Exercise material:
Definition import_hook (name : string) (caller : option string)
    (fromlist : option (list string)) (level : Z) : M (gset string) :=
  parent <- self.determine_parent self caller level ;;
  qt <- self.find_head_package self parent name ;;
  m <- self.load_tail self (fst qt) (snd qt) ;;
  mn <- node m ;;
  subs <- (match fromlist with
           | Some (x :: l) =>
               if path_true (packagepath mn)
               then self.ensure_fromlist self m (x :: l)
               else ret ∅
           | _ => ret ∅
           end) ;;
  let modules : gset string := {[m]} ∪ subs in
  forM_ (elements modules) (fun x => createReference caller (Some x)) ;;
  ret modules.

Definition determine_parent (caller : option string) (level : Z)
    : M (option string) :=
  match caller with
  | None => ret None
  | Some c =>
      if (level =? 0)%Z then ret None
      else
        cn <- node c ;;
        let pname := identifier cn in
        if (1 <=? level)%Z then
          let level :=
            if path_true (packagepath cn) then (level - 1)%Z else level in
          if (level =? 0)%Z then
            parent <- self.findNode self pname ;;
            assert (bool_decide (parent = Some c)) ;;
            ret parent
          else if (Z.of_nat (Str.count_dot pname) <? level)%Z then
            raise (ImportError "relative importpath too deep")
          else
            self.findNode self
              (Str.join_dot
                 (Str.drop_last (Z.to_nat level) (Str.split_dot pname)))
        else if path_true (packagepath cn) then
          parent <- self.findNode self pname ;;
          assert (bool_decide (Some c = parent)) ;;
          ret parent
        else if Str.has_dot pname then
          let pname := Str.before_last_dot pname in
          parent <- self.findNode self pname ;;
          match parent with
          | Some p =>
              pn <- node p ;;
              assert (String.eqb (identifier pn) pname) ;;
              ret parent
          | None => ret parent
          end
        else ret None
  end.

Definition find_head_package (parent : option string) (name : string)
    : M (string * string) :=
  let head := fst (Str.cut name) in
  let tail := default "" (snd (Str.cut name)) in
  qname <- (match parent with
            | Some p => pn <- node p ;; ret (qualify (identifier pn) head)
            | None => ret head
            end) ;;
  q <- self.import_module self head qname parent ;;
  match q with
  | Some q' => ret (q', tail)
  | None =>
      match parent with
      | Some _ =>
          q <- self.import_module self head head None ;;
          match q with
          | Some q' => ret (q', tail)
          | None => raise (ImportError ("No module named " +:+ head))
          end
      | None => raise (ImportError ("No module named " +:+ qname))
      end
  end.

(** One turn of [while tail] and, through [self], the rest of the loop. *)
Definition load_tail (q : string) (tail : string) : M string :=
  if Str.nonempty tail then
    let head := fst (Str.cut tail) in
    let tail := default "" (snd (Str.cut tail)) in
    mn <- node q ;;
    let mname := qualify (identifier mn) head in
    m <- self.import_module self head mname (Some q) ;;
    match m with
    | None => raise (ImportError ("No module named " +:+ mname))
    | Some m' => self.load_tail self m' tail
    end
  else ret q.

(** [moduleInfoForPath]: the module name of a file name that ends in one
    of the host's module suffixes. *)
Fixpoint moduleInfo (suffixes : list (string * string * modtype))
    (p : string) : option string :=
  match suffixes with
  | [] => None
  | (ext, _, _) :: r =>
      if Str.endswith ext p then Some (Str.strip_suffix ext (basename host p))
      else moduleInfo r p
  end.

Definition moduleInfoForPath (p : string) : option string :=
  moduleInfo (imp_get_suffixes host) p.

(** [find_all_submodules]: the names the generator yields.  A directory
    that cannot be listed is skipped. *)
Definition find_all_submodules (m : string) : M (list string) :=
  n <- node m ;;
  if path_true (packagepath n) then
    ret (flat_map
           (fun dir =>
              match listdir host dir with
              | None => []
              | Some names =>
                  filter (fun x => x ≠ "__init__")
                         (omap moduleInfoForPath names)
              end)
           (default [] (packagepath n)))
  else ret [].

(** [ensure_fromlist]: the set of the nodes the generator yields; the
    from-list is visited in the order of [elements]. *)
Definition ensure_fromlist (m : string) (fromlist : list string)
    : M (gset string) :=
  let fl : gset string := list_to_set fromlist in
  fl <- (if bool_decide ("*" ∈ fl) then
           subs <- find_all_submodules m ;;
           ret ((fl ∪ list_to_set subs) ∖ {["*"]})
         else ret fl) ;;
  foldM (fun (acc : gset string) sub =>
           mn <- node m ;;
           submod <- dict_get (namespace mn) sub ;;
           match mjoin submod with
           | Some s => ret (acc ∪ {[s]})
           | None =>
               let fullname := qualify (identifier mn) sub in
               submod <- self.import_module self sub fullname (Some m) ;;
               match submod with
               | None => raise (ImportError ("No module named " +:+ fullname))
               | Some s => ret (acc ∪ {[s]})
               end
           end)
        ∅ (elements fl).

Definition import_module (partname fqname : string) (parent : option string)
    : M (option string) :=
  m <- self.findNode self fqname ;;
  match m with
  | Some m' =>
      (match parent with
       | Some p => createReference (Some m') (Some p)
       | None => ret tt
       end) ;;
      ret (Some m')
  | None =>
      ppath <- (match parent with
                | Some p => pn <- node p ;; ret (Some (packagepath pn))
                | None => ret None
                end) ;;
      match ppath with
      | Some None => ret None
      | _ =>
          found <- try_ImportError
                     (self.find_module self partname (mjoin ppath) parent) ;;
          match found with
          | inr _ => ret None
          | inl d =>
              m <- self.load_module self fqname (fst (fst d)) (snd (fst d)) (snd d) ;;
              (match parent with
               | Some p =>
                   createReference (Some m) (Some p) ;;
                   pn <- node p ;;
                   dict_set (namespace pn) partname (Some m)
               | None => ret tt
               end) ;;
              ret (Some m)
          end
      end
  end.

(** The first half of [load_module] for a unit that is not a package
    directory: the class of the node, its code object and its package
    path.  A cached unit whose first four bytes are not the host's magic
    number is refused. *)
Definition unit_of (fqname : string) (fp : option file)
    (pathname : option string) (typ : modtype)
    : M (NodeClass * option code * option (list string)) :=
  let read (k : file -> M (NodeClass * option code * option (list string))) :=
    match fp with
    | Some fl => k fl
    | None => raise (AttributeError "read")
    end in
  match typ with
  | PY_SOURCE =>
      read (fun fl => ret (SourceModule, Some (unit_code fl), None))
  | PY_COMPILED =>
      read (fun fl =>
        if bytes_eqb (head4 fl) (imp_get_magic host)
        then ret (CompiledModule, Some (unit_code fl), None)
        else raise (ImportError
               ("Bad magic number in " +:+ default "None" pathname)))
  | C_BUILTIN => ret (BuiltinModule, None, None)
  | NAMESPACE =>
      match sys_modules host fqname with
      | None => raise (KeyError fqname)
      | Some sm =>
          match mod_path sm with
          | None => raise (AttributeError "__path__")
          | Some p => ret (NamespaceModule, None, Some p)
          end
      end
  | _ => ret (Extension, None, None)
  end.

Definition load_module (fqname : string) (fp : option file)
    (pathname : option string) (stuff : string * string * modtype)
    : M string :=
  match snd stuff with
  | PKG_DIRECTORY => self.load_package self fqname pathname
  | _ =>
      plan <- unit_of fqname fp pathname (snd stuff) ;;
      let c := fst (fst plan) in
      let co := snd (fst plan) in
      let packagepath := snd plan in
      m <- createNode (self.findNode self) c fqname None ;;
      update_node m (set_filename pathname) ;;
      (match co with
       | Some co =>
           co <- replaced co ;;
           update_node m (set_code (Some co)) ;;
           self.scan_code self co m
       | None => ret tt
       end) ;;
      (match packagepath with
       | Some p => update_node m (set_packagepath (Some p))
       | None => ret tt
       end) ;;
      ret m
  end.

Definition _safe_import_hook (name : string) (caller : option string)
    (fromlist : option (list string)) (level : Z) : M (gset string) :=
  r <- try_ImportError (self.import_hook self name caller None level) ;;
  m <- (match r with
        | inr _ =>
            m <- createNode (self.findNode self) MissingModule name None ;;
            createReference caller (Some m) ;;
            ret m
        | inl mods =>
            assert (Nat.eqb (size mods) 1) ;;
            pop mods
        end) ;;
  foldM (fun (subs : gset string) sub =>
           mn <- node m ;;
           known <- dict_get (namespace mn) sub ;;
           match known with
           | Some sm =>
               createReference caller sm ;;
               ret (match sm with
                    | Some x => subs ∪ {[x]}
                    | None => subs
                    end)
           | None =>
               let fullname := qualify name sub in
               sm <- self.findNode self fullname ;;
               sm <- (match sm with
                      | Some _ => ret sm
                      | None =>
                          r <- try_ImportError
                                 (self.import_hook self name caller (Some [sub]) level) ;;
                          match r with
                          | inr _ =>
                              x <- createNode (self.findNode self) MissingModule
                                     fullname None ;;
                              ret (Some x)
                          | inl _ => self.findNode self fullname
                          end
                      end) ;;
               dict_set (namespace mn) sub sm ;;
               match sm with
               | Some x =>
                   createReference (Some x) (Some m) ;;
                   ret (subs ∪ {[x]})
               | None => ret subs
               end
           end)
        {[m]} (default [] fromlist).

(** The from-list constant of an import event: [None] or a tuple of names.
    The compiler emits nothing else in this position. *)
Definition as_fromlist (k : const) : M (option (list string)) :=
  match k with
  | CNone => ret None
  | CNames l => ret (Some l)
  | _ => raise TypeError
  end.

(** The level constant of a relative import event, an integer. *)
Definition as_level (k : const) : M Z :=
  match k with
  | CInt z => ret z
  | _ => raise TypeError
  end.

(** The branch of [scan_code] for the events ["import"] ([level] -1) and
    ["absolute_import"] ([level] 0). *)
Definition scan_import (m : string) (level : Z) (fromlist : const)
    (name : string) : M unit :=
  fl <- as_fromlist fromlist ;;
  let have_star :=
    match fl with
    | Some l => bool_decide ("*" ∈ l)
    | None => false
    end in
  let fl := option_map (filter (fun f => f ≠ "*")) fl in
  self._safe_import_hook self name (Some m) fl level ;;
  if have_star then
    mn <- node m ;;
    mm <- (if path_true (packagepath mn)
           then self.findNode self (qualify (identifier mn) name)
           else ret None) ;;
    mm <- (match mm with
           | None => self.findNode self name
           | Some _ => ret mm
           end) ;;
    match mm with
    | Some r =>
        mmn <- node r ;;
        set_update (globalnames mn) (globalnames mmn) ;;
        set_update (starimports mn) (starimports mmn) ;;
        match code_handle mmn with
        | None => set_add (starimports mn) name
        | Some _ => ret tt
        end
    | None => set_add (starimports mn) name
    end
  else ret tt.

(** The body of the loop of [scan_code], for one event of the scanner. *)
Definition scan_event (m : string) (ev : event) : M unit :=
  match ev with
  | Store name =>
      mn <- node m ;;
      set_add (globalnames mn) name
  | Import fromlist name => scan_import m (-1) fromlist name
  | AbsoluteImport fromlist name => scan_import m 0 fromlist name
  | RelativeImport level fromlist name =>
      level <- as_level level ;;
      fl <- as_fromlist fromlist ;;
      if Str.nonempty name then
        self._safe_import_hook self name (Some m) fl level ;; ret tt
      else
        parent <- self.determine_parent self (Some m) level ;;
        match parent with
        | None => raise (AttributeError "identifier")
        | Some p =>
            pn <- node p ;;
            self._safe_import_hook self (identifier pn) None fl 0 ;; ret tt
        end
  end.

Your objective:
Count the lines above in which the string "starimports" occurs, and write the number with no other text.

Exercise solution:
3